*** Opening of Data supplied ***
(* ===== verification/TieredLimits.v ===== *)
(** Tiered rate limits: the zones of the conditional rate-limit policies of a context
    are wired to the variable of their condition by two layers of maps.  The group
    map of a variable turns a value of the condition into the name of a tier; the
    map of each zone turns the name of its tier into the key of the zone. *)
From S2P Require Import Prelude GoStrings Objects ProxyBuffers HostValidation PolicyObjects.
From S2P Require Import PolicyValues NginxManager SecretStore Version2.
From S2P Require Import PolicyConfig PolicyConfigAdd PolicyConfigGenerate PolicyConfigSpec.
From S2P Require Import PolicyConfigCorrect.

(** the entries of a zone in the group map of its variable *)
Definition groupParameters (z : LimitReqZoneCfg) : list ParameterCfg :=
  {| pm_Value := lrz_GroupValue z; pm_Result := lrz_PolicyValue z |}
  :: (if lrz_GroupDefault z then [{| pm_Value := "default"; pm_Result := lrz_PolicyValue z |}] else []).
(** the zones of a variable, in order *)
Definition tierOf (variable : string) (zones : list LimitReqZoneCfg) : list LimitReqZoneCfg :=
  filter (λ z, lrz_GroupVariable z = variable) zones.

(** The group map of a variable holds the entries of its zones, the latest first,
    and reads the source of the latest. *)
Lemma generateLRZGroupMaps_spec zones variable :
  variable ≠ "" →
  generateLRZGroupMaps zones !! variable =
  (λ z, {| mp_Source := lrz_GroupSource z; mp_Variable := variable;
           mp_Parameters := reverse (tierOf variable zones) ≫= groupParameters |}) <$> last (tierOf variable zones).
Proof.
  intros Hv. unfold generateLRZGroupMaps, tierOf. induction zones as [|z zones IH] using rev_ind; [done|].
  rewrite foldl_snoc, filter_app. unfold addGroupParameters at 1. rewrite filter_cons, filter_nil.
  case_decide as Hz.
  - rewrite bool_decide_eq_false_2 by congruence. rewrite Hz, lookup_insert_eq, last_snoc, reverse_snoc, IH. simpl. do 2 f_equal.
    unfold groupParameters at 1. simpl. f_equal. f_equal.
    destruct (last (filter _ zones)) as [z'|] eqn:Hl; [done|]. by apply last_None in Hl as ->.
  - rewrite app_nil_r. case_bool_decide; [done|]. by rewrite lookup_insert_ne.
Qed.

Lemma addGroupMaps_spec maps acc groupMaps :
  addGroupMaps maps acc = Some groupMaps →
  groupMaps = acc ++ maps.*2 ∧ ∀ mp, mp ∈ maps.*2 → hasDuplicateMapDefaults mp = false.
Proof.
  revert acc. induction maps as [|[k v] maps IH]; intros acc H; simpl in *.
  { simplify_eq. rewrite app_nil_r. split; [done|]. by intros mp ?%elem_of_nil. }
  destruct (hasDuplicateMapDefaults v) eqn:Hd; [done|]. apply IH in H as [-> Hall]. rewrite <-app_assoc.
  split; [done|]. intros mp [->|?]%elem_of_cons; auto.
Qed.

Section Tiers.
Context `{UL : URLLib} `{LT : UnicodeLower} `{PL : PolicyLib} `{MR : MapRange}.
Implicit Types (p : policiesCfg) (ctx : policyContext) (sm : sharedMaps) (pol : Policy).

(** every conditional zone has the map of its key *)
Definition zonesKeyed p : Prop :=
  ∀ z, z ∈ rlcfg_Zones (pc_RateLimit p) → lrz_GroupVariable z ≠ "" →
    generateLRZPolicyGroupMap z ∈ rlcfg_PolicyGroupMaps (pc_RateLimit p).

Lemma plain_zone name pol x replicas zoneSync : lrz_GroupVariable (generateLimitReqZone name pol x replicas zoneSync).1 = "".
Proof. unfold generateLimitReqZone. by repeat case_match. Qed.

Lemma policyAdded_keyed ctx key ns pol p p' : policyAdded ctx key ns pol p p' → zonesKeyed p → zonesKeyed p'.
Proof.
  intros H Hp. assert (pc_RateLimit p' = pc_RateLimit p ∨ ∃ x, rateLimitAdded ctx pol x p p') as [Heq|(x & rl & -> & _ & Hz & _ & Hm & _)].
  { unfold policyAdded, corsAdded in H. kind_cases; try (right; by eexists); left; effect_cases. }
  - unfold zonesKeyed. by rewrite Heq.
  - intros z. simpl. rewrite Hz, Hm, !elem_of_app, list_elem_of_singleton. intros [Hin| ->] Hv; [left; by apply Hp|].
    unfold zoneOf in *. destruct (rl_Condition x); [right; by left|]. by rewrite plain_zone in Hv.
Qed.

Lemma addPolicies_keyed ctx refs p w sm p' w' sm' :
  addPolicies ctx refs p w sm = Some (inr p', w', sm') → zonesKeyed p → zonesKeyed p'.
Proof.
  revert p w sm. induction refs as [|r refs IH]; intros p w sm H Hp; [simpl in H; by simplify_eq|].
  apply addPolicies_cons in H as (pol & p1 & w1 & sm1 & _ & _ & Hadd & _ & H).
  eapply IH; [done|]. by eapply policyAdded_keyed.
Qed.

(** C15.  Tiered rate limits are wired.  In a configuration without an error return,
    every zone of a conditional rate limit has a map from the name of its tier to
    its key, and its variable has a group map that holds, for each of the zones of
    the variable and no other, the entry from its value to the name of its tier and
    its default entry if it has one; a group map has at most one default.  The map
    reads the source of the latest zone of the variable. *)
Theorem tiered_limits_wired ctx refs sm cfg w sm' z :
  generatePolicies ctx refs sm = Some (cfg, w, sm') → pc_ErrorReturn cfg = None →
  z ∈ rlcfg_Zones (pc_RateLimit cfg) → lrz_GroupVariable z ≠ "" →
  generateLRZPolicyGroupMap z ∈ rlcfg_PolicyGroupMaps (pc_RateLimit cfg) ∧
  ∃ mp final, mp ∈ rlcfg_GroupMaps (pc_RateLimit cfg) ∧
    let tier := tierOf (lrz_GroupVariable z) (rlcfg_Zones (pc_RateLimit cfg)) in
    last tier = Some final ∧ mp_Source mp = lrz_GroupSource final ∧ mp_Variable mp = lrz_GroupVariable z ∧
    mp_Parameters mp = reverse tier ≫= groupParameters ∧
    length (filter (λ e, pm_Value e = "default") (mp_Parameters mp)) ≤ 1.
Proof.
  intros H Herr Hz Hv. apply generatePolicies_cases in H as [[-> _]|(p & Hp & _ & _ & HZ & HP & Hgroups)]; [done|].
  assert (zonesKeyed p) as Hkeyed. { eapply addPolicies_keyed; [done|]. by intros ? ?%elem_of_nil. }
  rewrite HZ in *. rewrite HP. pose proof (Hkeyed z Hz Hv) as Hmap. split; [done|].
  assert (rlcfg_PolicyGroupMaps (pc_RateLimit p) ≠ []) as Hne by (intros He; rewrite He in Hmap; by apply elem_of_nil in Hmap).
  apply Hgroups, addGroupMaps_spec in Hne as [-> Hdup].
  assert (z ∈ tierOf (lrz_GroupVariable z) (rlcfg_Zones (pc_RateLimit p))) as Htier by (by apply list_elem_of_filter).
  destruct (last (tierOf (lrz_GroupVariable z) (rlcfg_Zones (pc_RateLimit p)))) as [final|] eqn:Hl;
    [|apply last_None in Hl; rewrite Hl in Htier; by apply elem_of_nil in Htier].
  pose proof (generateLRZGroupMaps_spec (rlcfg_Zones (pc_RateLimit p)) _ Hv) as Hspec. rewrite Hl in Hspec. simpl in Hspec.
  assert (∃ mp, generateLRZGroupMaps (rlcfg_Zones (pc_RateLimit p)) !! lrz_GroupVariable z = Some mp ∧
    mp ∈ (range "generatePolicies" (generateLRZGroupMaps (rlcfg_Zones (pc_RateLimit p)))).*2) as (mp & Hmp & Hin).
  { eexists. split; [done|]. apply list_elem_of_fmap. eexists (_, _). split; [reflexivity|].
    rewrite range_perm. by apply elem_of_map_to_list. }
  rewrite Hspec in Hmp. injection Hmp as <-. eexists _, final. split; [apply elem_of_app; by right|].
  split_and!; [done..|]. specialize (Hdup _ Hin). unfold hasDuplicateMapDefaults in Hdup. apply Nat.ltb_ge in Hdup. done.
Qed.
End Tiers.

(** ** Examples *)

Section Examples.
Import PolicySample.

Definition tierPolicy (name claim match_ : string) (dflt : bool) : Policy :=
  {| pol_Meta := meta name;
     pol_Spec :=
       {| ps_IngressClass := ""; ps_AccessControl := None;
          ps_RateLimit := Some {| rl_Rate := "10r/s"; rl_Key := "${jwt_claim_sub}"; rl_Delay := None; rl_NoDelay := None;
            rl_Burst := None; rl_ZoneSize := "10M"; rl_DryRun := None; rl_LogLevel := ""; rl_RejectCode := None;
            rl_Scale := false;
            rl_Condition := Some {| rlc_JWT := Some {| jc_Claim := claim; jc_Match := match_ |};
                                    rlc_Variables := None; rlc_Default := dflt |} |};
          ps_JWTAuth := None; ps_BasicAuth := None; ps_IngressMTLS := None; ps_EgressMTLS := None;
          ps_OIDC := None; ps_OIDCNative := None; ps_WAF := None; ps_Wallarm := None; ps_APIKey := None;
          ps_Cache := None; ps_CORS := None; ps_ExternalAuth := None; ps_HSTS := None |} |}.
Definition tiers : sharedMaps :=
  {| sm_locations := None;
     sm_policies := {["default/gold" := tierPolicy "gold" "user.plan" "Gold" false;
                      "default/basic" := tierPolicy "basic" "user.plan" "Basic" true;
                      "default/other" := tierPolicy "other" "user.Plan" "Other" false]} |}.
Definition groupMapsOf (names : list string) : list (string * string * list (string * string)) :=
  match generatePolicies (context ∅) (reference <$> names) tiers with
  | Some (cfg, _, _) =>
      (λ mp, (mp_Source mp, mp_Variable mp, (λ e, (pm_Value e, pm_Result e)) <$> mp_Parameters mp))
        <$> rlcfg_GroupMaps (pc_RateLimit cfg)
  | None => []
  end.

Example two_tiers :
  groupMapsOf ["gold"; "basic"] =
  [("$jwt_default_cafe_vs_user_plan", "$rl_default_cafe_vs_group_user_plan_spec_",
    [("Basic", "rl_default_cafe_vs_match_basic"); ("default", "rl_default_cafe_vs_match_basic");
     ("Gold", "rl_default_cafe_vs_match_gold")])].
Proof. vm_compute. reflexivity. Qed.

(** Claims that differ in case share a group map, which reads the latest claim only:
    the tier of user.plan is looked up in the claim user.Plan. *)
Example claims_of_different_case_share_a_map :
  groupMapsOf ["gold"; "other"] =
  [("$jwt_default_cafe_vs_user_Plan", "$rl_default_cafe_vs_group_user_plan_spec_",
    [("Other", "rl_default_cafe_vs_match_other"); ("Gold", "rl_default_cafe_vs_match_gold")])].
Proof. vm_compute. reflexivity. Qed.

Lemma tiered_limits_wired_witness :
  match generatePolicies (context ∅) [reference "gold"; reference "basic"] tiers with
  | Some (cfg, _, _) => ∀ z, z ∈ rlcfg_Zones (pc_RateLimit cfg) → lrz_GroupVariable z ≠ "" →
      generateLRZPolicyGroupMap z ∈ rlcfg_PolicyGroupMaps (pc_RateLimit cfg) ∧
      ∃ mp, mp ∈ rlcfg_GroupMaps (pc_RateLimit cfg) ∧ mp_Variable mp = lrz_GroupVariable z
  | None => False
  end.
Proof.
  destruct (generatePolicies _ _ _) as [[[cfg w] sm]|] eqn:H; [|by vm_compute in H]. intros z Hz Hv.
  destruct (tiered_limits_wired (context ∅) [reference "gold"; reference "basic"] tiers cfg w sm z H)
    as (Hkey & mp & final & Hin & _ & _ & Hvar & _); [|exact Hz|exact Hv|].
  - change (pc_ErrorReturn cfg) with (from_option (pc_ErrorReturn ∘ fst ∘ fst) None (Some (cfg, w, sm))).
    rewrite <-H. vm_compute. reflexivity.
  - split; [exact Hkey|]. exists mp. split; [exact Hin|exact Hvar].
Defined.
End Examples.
*** Close of Data supplied ***
■ Brief: Throughout the material above, find lines holding the word "conditional", then copy them.

■ Answer for this exercise:
(** Tiered rate limits: the zones of the conditional rate-limit policies of a context
(** every conditional zone has the map of its key *)
    every zone of a conditional rate limit has a map from the name of its tier to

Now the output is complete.